Rywig 01 - Bleib bei uns Beate by Berte Bratt

Rywig 01 - Bleib bei uns Beate by Berte Bratt

Autor:Berte Bratt
Die sprache: deu
Format: epub
veröffentlicht: 2014-01-09T16:00:00+00:00


Frühlingssonne im November

Es wurde spät, bis der Doktor und Bernt wiederkamen.

Ich hatte die Zwillinge ins Bett verfrachtet, und nun saß ich vor dem Kamin im Wohnzimmer mit dem unglückseligen Bären auf dem Schoß. Ich hatte das Gefühl, daß ich mit meinen Nähkünsten hier weiterkommen würde als der Doktor mit seiner chirurgischen Geschicklichkeit. Ich mühte mich und stichelte und nähte den Schlitz auf dem Bauch zu und brachte Arme und Beine wieder an Ort und Stelle. Dann tauchte ich tief in Tante Julies hinterlassenen, musterhaft geordneten Lumpenbeutel hinein und suchte ein Stück leuchtend roten Stoff hervor. Aus diesem bastelte ich eine Jacke für Teddy, die die Narben auf seinem Rumpf verdecken sollte.

Hin und wieder warf ich einen Blick auf das Feuer im Kamin und stellte mit Freude und Befriedigung fest, daß die letzten Überreste des Rohrstockes allmählich verkohlten.

Endlich hörte ich den Wagen. Ich steckte den Bären schnell unter ein Sofakissen und nahm das Strickzeug zur Hand. Bernt sollte nicht sehen, was ich vorhatte.

Dann kamen sie. Vater und Sohn.

Ruhig, gelassen, ausgeglichen. Und wieder fiel mir die Ähnlichkeit zwischen ihnen auf. Die klaren, klugen, dunkelgrauen Augen. „Na, sind Sie noch immer auf, Beate?“

Ehe ich noch antworten konnte, lachte der Doktor kurz auf und machte plötzlich ein verlegenes Gesicht.

„Sie müssen entschuldigen, Fräulein Hettring.
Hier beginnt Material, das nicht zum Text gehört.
(** [clone] leaves every existing object as it is. *)
Lemma clone_frame (h h' : gmap ref ContinuationConstraint) self copy :
  clone h self = Some (copy, h') ->
  copy <> self /\ (forall r, r <> copy -> h' !! r = h !! r).
Proof.
  unfold clone. destruct (h !! self) as [c |] eqn:Hself; [| done].
  cbn. intros [= <- <-].
  destruct (init_spec (cont_index c) (Some (prefix c)) h) as [Hnew _].
  cbn [init fst] in Hnew. split.
  - intros E. rewrite E in Hnew. congruence.
  - intros r Hr. by rewrite lookup_insert_ne.
Qed.

(** [next] changes the object it is called on and no other. *)
Lemma next_frame (h h' : gmap ref ContinuationConstraint) self index r :
  next h self index = Some h' -> r <> self -> h' !! r = h !! r.
Proof.
  unfold next. destruct (h !! self) as [c |]; [| done]. cbn.
  destruct (continuation_at (cont_index c) index); [| done]. cbn.
  intros [= <-] Hr. by rewrite lookup_insert_ne.
Qed.

Lemma next_all_frame idxs (h : gmap ref ContinuationConstraint) self r :
  r <> self -> next_all h self idxs !! r = h !! r.
Proof.
  intros Hr. revert h. unfold next_all.
  induction idxs as [| index idxs IH]; intros h; [done |].
  cbn [foldl]. rewrite IH.
  destruct (next h self index) as [h' |] eqn:Hn; [| done].
  by eapply next_frame.
Qed.

(** [get] reads the object it is called on and nothing else. *)
Lemma get_local (h1 h2 : gmap ref ContinuationConstraint) self :
  h1 !! self = h2 !! self -> get h1 self = get h2 self.
Proof. unfold get, is_match. by intros ->. Qed.

(** C8.  After [clone], no sequence of [next] calls on the copy changes
    what [get] answers on the original: the copy is an object of its
    own. *)
Theorem clone_independent (h h' : gmap ref ContinuationConstraint)
    self copy idxs :
  clone h self = Some (copy, h') ->
  get (next_all h' copy idxs) self = get h self.
Proof.
  intros [Hne Hframe]%clone_frame.
  apply get_local. rewrite next_all_frame; [| done].
  apply Hframe. done.
Qed.

Lemma clone_independent_witness :
  exists copy h',
    clone DemoIndex.store 0%nat = Some (copy, h') /\
    get (next_all h' copy [2; 7; 0]) 0%nat = Some ([2; 3], false) /\
    get (next_all h' copy [2; 7; 0]) copy = Some ([], false) /\
    get (next_all h' copy [2]) copy = Some ([], true).
Proof.
  destruct (clone DemoIndex.store 0%nat) as [[copy h'] |] eqn:E;
    [| vm_compute in E; discriminate].
  exists copy, h'. split; [reflexivity |].
  split.
  - rewrite (clone_independent DemoIndex.store h' 0%nat copy [2; 7; 0] E).
    vm_compute. reflexivity.
  - vm_compute in E. injection E as <- <-. split; vm_compute; reflexivity.
Defined.

End ConstraintFacts.

(** ** The loader configuration *)

Module ProcessorFacts.

Import Processor.

Lemma prefetch_factor_constant sort : prefetch_factor sort = sys_maxsize.
Proof. reflexivity. Qed.

Lemma inference_cfg_prefetch max_length inference affinity batch_size
    batch_max_tokens sort num_threads cfg :
  inference_cfg max_length inference affinity batch_size batch_max_tokens
                sort num_threads = Some cfg ->
  cfg !! "prefetch_factor"%string = Some (PInt sys_maxsize).
Proof.
  unfold inference_cfg. intros H.
  destruct (match batch_max_tokens with
            | Some _ => _
            | None => _
            end) as [[[batch_limit batch_limit_type] buffer_size] |];
    [| done].
  cbn in H.
  destruct (inference !! "tokenizer"%string) as [tokenizer |]; [| done].
  cbn in H. injection H as <-.
  do 5 (rewrite lookup_insert_ne by done). apply lookup_insert_eq.
Qed.

(** The caller's extra keyword arguments are merged last and win. *)
Lemma get_loader_kwargs_win max_length inference affinity batch_size
    batch_max_tokens sort num_threads kwargs loader v :
  get_loader max_length inference affinity batch_size batch_max_tokens
             sort num_threads kwargs = Some loader ->
  kwargs !! "prefetch_factor"%string = Some v ->
  loader !! "prefetch_factor"%string = Some v.
Proof.
  unfold get_loader.
  destruct (inference_cfg _ _ _ _ _ _ _) as [cfg |]; [| done].
  cbn. intros [= <-] Hk. by apply lookup_union_Some_l.
Qed.

(** C10.  Whatever [sort] is, the local [prefetch_factor] is
    [sys.maxsize] and that is the value the configuration literal is
    built with; it is also what the loader receives, unless the caller
    passes a [prefetch_factor] of their own among the extra keyword
    arguments. *)
Theorem prefetch_factor_is_maxsize max_length inference affinity batch_size
    batch_max_tokens sort num_threads cfg :
  inference_cfg max_length inference affinity batch_size batch_max_tokens
                sort num_threads = Some cfg ->
  prefetch_factor sort = sys_maxsize /\
  cfg !! "prefetch_factor"%string = Some (PInt sys_maxsize) /\
  forall kwargs loader,
    kwargs !! "prefetch_factor"%string = None ->
    get_loader max_length inference affinity batch_size batch_max_tokens
               sort num_threads kwargs = Some loader ->
    loader !! "prefetch_factor"%string = Some (PInt sys_maxsize).
Proof.
  intros Hcfg. split; [reflexivity |].
  pose proof (inference_cfg_prefetch _ _ _ _ _ _ _ _ Hcfg) as Hp.
  split; [exact Hp |].
  intros kwargs loader Hk. unfold get_loader. rewrite Hcfg. cbn.
  intros [= <-]. rewrite lookup_union_r; done.
Qed.

Lemma prefetch_factor_witness :
  (exists cfg,
      inference_cfg 512 demo_inference 8 16 None false None = Some cfg /\
      cfg !! "prefetch_factor"%string = Some (PInt (2 ^ 63 - 1)) /\
      cfg !! "sort"%string = Some (PBool false)) /\
  (exists cfg,
      inference_cfg 512 demo_inference 8 16 (Some 1000) true (Some 2) = Some cfg /\
      cfg !! "prefetch_factor"%string = Some (PInt (2 ^ 63 - 1)) /\
      cfg !! "buffer_size"%string = Some (PInt 2)).
Proof.
  split.
  - destruct (inference_cfg 512 demo_inference 8 16 None false None)
      as [cfg |] eqn:E; [| vm_compute in E; discriminate].
    exists cfg. split; [reflexivity |].
    destruct (prefetch_factor_is_maxsize _ _ _ _ _ _ _ _ E) as (_ & Hp & _).
    split; [exact Hp |].
    vm_compute in E. injection E as <-. vm_compute. reflexivity.
  - destruct (inference_cfg 512 demo_inference 8 16 (Some 1000) true (Some 2))
      as [cfg |] eqn:E; [| vm_compute in E; discriminate].
    exists cfg. split; [reflexivity |].
    destruct (prefetch_factor_is_maxsize _ _ _ _ _ _ _ _ E) as (_ & Hp & _).
    split; [exact Hp |].
    vm_compute in E. injection E as <-. vm_compute. reflexivity.
Defined.

End ProcessorFacts.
Es sind die Kinder, die mich anstecken, und dann vergesse ich mich und nenne Sie auch Beate.“

„Das macht doch nichts, Herr Doktor. Ich finde es nur nett. Die formelle Anrede können Sie sich aufheben für den Fall, wenn Besuch kommt.“

„Tante Julie zum Beispiel?“

„Ja, Tante Julie zum Beispiel.“

„Ich sollte grüßen. Und übrigens, vielen Dank, daß Sie so reizend zu ihr waren. Es hat ihr ordentlich gutgetan.“

„Nun, ich meinte es ehrlich. Ihre Tante hat wirklich das Haus vorbildlich instand gehalten und den Kindern gute Manieren beigebracht.“

„Jaja. Das ist immerhin was. Weißt du, Bernt, es ist nahe elf Uhr. Möchtest du nicht schleunigst in die Falle gehen?“

„Jaja. Ich dachte nur - ob vielleicht noch ein paar Kirschen übrig sind, ich habe so wenig abgekriegt vorhin...“

„Nimm sie mit zu dir rauf, Bernt, sie stehen im Kühlschrank.“ „Hmmm, vielen Dank, Beate. Und gute Nacht. Und - und -tausend Dank für - alles.“

„Gute Nacht, Bernt. Schlaf gut.“

„Na, gute Nacht, Papa. Du bist.“ Bernt stockte und wurde rot. „Was bin ich? Ein alter Griesgram?“

„Das auch. Aber ich wollte sagen: ein feiner Kerl.“

„Da muß ich wohl ,danke gleichfalls’ sagen, mein Junge. Schlaf nun gut, trotz allem.“

Der Doktor und ich blieben allein. Ich holte den Bären unter dem Kissen hervor und setzte meine „Operation“ fort. Der Doktor warf einen Blick auf meine Arbeit, ohne etwas zu sagen. Dann erhob er sich, und im nächsten Augenblick plumpste ein Paket in meinen Schoß.

„Bitte. Mögen Sie Schokolade?“

„Na, und ob! Tausend Dank, aber das ist doch viel zu.“

„Denkt nicht dran, es ist nicht viel zu. Ich habe sie im Bahnhofskiosk gekauft, übrigens mit Bernts rückhaltlosem Einverständnis.“

„Das ist aber furchtbar lieb von Ihnen.“

„Ach, übrigens, was das furchtbar lieb’ anbetrifft - ich habe so ein dumpfes Gefühl, als hätten Sie Anspruch auf eine Antwort von mir.“

„Eine Antwort?“

„Ja, eine Antwort auf Ihren - hm - Ihren Monolog, den Tante Julie unterbrach.